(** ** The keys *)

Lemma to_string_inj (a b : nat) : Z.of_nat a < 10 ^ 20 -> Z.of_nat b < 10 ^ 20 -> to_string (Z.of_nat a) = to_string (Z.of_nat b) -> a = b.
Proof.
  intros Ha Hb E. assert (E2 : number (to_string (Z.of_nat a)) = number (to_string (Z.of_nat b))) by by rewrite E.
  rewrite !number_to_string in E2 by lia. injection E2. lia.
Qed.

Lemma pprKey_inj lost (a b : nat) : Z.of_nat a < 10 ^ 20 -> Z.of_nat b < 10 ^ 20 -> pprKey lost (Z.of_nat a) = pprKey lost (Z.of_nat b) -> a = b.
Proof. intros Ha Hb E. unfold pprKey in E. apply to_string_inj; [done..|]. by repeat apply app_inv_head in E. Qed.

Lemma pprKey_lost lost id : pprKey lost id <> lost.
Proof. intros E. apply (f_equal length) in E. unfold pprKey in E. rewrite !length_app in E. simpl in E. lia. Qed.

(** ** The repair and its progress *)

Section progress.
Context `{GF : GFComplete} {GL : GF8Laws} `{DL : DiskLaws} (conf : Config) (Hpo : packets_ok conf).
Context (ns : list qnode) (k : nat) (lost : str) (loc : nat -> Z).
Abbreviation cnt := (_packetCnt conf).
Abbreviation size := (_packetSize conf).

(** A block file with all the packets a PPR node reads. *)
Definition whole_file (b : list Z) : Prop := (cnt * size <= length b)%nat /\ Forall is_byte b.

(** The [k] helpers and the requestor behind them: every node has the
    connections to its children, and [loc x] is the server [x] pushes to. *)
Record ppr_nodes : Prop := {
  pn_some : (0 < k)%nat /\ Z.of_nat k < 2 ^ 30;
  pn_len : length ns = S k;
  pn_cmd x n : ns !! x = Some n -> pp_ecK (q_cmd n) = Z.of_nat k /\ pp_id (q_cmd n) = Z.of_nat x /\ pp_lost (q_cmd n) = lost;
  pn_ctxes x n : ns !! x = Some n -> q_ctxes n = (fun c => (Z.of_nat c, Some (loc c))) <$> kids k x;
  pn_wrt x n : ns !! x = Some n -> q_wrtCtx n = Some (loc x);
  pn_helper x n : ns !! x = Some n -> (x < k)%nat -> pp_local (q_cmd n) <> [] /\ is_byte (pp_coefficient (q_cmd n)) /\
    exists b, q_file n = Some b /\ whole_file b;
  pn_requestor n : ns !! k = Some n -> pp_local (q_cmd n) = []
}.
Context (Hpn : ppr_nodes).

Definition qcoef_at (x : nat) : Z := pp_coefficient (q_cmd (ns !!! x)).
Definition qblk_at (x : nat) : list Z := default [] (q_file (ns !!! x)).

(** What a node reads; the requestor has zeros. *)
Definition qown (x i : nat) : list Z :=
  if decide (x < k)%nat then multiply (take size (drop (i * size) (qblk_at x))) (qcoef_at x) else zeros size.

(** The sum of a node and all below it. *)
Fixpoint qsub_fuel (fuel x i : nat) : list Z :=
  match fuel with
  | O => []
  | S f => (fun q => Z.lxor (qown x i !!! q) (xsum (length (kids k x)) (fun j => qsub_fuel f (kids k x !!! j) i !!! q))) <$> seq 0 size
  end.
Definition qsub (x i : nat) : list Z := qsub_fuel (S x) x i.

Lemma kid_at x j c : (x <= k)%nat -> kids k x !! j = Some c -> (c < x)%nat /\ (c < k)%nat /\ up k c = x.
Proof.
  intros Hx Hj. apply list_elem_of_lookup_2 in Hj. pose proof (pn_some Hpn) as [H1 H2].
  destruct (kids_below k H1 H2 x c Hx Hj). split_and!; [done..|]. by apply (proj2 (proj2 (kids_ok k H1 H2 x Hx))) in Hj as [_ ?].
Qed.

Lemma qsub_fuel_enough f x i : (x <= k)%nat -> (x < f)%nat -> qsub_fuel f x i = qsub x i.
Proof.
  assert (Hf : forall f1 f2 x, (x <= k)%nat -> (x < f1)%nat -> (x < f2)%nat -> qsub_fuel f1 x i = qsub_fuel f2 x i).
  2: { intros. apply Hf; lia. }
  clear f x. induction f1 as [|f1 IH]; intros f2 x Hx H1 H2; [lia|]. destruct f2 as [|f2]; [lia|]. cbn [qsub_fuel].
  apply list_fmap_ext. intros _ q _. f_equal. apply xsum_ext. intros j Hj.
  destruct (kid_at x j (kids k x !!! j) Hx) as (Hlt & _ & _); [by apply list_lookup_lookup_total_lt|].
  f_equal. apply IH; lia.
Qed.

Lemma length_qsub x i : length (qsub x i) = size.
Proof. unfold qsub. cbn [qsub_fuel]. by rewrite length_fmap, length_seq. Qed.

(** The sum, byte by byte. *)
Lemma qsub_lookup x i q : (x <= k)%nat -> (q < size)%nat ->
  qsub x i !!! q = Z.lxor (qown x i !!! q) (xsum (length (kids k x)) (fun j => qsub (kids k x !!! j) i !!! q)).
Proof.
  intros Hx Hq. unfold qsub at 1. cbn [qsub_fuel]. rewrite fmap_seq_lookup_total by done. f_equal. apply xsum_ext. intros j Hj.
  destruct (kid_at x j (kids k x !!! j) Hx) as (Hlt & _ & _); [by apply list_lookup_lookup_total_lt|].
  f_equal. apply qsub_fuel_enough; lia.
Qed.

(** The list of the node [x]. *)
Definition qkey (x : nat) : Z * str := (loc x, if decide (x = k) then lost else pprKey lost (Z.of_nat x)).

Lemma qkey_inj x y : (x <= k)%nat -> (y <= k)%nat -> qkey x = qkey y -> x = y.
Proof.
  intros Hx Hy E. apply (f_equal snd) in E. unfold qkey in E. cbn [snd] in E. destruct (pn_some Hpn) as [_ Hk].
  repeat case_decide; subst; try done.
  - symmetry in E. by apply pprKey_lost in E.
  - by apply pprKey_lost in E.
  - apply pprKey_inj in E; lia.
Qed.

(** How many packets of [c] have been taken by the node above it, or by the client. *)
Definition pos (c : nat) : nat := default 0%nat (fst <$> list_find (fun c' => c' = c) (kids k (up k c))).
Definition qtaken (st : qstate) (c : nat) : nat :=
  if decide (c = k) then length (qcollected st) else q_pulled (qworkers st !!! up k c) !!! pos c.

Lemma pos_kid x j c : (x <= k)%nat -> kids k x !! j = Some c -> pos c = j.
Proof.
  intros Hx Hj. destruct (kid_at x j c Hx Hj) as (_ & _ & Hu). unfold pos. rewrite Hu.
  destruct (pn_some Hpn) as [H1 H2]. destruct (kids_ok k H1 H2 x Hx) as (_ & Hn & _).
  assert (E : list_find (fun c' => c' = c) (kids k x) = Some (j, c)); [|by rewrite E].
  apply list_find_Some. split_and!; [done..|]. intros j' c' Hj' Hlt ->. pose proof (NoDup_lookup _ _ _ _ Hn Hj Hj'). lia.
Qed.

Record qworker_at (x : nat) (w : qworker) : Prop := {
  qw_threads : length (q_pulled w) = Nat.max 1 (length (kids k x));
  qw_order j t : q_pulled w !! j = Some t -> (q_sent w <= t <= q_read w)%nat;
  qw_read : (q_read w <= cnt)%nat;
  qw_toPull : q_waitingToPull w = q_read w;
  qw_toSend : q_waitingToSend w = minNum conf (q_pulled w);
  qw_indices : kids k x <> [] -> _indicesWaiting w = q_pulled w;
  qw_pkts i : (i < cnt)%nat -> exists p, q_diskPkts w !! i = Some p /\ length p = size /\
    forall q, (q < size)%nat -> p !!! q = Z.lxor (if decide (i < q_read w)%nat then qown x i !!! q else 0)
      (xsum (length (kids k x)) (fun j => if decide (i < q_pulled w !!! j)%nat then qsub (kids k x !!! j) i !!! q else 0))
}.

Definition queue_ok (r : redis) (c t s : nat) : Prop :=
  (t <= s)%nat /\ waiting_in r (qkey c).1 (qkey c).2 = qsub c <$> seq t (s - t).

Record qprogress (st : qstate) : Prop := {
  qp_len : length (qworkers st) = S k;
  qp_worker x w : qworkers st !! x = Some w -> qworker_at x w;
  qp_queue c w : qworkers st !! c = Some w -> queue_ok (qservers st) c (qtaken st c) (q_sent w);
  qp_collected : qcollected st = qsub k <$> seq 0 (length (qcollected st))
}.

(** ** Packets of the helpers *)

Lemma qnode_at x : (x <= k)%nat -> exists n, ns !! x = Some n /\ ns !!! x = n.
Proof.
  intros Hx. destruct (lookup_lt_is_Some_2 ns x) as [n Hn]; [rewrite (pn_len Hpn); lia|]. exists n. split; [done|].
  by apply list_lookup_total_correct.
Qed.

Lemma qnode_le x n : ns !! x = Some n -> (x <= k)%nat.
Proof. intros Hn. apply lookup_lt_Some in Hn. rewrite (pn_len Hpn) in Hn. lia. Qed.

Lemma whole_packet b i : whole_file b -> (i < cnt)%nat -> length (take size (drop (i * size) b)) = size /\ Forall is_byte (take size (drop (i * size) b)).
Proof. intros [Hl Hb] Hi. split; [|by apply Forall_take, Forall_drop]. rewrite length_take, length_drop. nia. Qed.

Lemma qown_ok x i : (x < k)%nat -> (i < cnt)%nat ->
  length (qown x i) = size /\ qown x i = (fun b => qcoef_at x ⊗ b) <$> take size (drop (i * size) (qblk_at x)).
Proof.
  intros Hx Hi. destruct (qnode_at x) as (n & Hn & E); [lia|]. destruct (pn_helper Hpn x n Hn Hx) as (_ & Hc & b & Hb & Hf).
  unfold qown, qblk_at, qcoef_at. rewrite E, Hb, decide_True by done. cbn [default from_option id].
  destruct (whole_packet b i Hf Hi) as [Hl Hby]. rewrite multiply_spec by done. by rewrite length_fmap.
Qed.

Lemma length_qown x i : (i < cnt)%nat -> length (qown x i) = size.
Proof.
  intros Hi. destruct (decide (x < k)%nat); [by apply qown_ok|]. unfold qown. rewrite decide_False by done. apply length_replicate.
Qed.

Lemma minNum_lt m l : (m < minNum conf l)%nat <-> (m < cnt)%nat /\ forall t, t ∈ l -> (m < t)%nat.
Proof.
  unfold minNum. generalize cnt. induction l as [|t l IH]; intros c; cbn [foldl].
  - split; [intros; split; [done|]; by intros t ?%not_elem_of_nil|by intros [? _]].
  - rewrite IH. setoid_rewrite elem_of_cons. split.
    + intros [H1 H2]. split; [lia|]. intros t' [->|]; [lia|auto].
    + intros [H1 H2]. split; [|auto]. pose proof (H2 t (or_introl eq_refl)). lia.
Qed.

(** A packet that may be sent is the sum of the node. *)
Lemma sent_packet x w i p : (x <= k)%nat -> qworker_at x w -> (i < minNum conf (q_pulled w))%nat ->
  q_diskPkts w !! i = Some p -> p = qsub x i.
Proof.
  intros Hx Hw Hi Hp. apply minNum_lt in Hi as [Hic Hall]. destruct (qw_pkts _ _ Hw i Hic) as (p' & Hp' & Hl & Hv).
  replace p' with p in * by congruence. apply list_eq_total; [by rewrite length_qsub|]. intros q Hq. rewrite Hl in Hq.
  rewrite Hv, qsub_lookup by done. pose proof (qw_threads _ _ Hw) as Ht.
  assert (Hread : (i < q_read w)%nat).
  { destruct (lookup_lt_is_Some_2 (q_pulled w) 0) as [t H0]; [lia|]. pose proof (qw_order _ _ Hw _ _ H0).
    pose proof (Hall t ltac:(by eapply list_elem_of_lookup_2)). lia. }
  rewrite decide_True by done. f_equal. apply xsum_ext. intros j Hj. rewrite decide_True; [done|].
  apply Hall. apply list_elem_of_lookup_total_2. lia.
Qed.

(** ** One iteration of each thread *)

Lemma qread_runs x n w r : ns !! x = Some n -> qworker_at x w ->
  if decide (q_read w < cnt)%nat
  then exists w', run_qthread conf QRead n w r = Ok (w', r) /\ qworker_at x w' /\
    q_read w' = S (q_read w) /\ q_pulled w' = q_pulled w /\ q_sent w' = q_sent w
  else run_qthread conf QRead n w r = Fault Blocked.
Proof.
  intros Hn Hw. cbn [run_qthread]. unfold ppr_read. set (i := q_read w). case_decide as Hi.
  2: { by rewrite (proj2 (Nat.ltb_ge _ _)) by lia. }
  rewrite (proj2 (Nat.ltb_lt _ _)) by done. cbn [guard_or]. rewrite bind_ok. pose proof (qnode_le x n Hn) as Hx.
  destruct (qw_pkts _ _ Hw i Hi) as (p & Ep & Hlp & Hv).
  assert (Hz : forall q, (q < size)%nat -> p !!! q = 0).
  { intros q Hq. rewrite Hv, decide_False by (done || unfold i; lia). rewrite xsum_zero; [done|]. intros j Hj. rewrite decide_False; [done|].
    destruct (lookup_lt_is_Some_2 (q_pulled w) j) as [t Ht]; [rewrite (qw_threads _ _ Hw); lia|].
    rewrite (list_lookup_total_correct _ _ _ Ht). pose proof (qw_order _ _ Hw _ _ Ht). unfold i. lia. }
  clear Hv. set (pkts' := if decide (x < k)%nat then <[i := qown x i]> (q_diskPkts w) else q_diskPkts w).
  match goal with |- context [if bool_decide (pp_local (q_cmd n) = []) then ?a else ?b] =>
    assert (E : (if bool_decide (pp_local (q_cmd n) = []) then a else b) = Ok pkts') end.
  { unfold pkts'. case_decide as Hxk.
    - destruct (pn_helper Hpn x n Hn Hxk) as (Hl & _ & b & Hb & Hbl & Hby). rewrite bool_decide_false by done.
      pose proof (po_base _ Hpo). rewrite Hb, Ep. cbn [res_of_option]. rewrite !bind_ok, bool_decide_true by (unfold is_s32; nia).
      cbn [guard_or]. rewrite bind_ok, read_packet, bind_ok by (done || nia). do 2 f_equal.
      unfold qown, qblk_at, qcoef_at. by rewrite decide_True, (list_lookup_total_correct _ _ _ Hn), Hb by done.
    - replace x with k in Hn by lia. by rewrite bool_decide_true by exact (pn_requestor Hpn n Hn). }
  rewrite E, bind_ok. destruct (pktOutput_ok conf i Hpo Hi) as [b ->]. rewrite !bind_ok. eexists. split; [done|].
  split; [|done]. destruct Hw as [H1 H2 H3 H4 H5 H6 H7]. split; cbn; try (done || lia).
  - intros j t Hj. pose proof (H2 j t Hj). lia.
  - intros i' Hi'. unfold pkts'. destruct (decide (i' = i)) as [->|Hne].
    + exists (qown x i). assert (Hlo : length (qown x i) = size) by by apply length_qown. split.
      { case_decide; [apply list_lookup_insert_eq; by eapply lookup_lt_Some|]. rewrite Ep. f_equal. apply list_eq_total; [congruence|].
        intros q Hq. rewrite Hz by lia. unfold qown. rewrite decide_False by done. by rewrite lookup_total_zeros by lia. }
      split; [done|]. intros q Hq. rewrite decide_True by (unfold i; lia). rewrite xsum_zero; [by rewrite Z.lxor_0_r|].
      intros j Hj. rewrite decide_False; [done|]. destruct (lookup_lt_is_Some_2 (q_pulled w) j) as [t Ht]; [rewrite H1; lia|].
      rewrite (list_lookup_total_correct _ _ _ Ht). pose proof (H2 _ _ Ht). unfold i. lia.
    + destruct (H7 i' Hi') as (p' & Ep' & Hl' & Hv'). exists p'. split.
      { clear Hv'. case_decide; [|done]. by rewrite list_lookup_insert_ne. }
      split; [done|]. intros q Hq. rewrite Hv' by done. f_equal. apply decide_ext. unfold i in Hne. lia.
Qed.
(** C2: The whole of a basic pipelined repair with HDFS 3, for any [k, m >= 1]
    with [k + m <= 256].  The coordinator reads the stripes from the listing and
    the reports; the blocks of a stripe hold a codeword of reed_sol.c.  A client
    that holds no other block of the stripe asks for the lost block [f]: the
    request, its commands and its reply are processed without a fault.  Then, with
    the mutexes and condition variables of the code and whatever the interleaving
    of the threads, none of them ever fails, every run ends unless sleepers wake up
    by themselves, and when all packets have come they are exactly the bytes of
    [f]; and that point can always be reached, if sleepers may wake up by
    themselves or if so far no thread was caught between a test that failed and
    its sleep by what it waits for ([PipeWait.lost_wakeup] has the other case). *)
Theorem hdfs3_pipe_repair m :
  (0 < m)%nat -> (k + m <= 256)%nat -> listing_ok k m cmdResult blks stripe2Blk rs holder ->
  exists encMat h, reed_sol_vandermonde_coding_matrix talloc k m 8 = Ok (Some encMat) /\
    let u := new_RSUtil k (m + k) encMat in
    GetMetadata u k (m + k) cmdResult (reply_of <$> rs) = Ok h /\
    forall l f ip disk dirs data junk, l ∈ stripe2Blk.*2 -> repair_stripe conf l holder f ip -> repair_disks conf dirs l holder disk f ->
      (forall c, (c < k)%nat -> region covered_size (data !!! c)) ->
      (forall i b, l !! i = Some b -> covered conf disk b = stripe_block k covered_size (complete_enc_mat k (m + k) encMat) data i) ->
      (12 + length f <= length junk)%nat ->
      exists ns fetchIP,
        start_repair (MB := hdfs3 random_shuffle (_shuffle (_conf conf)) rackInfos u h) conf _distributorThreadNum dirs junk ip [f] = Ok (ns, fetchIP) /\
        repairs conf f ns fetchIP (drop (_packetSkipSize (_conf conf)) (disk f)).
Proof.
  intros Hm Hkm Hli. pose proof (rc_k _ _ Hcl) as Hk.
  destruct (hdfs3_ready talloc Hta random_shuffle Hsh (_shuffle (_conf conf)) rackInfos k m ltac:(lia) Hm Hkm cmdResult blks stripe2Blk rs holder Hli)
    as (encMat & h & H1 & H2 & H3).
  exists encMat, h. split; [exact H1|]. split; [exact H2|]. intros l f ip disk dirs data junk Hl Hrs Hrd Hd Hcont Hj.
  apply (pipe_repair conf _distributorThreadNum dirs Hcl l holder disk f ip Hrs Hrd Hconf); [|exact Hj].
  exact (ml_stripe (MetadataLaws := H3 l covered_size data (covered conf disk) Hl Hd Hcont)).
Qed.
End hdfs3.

========================================================================

→ Work order: For the records above, give the number of lines containing the string "qcollected" and no other words.

→ Reply to the task: 2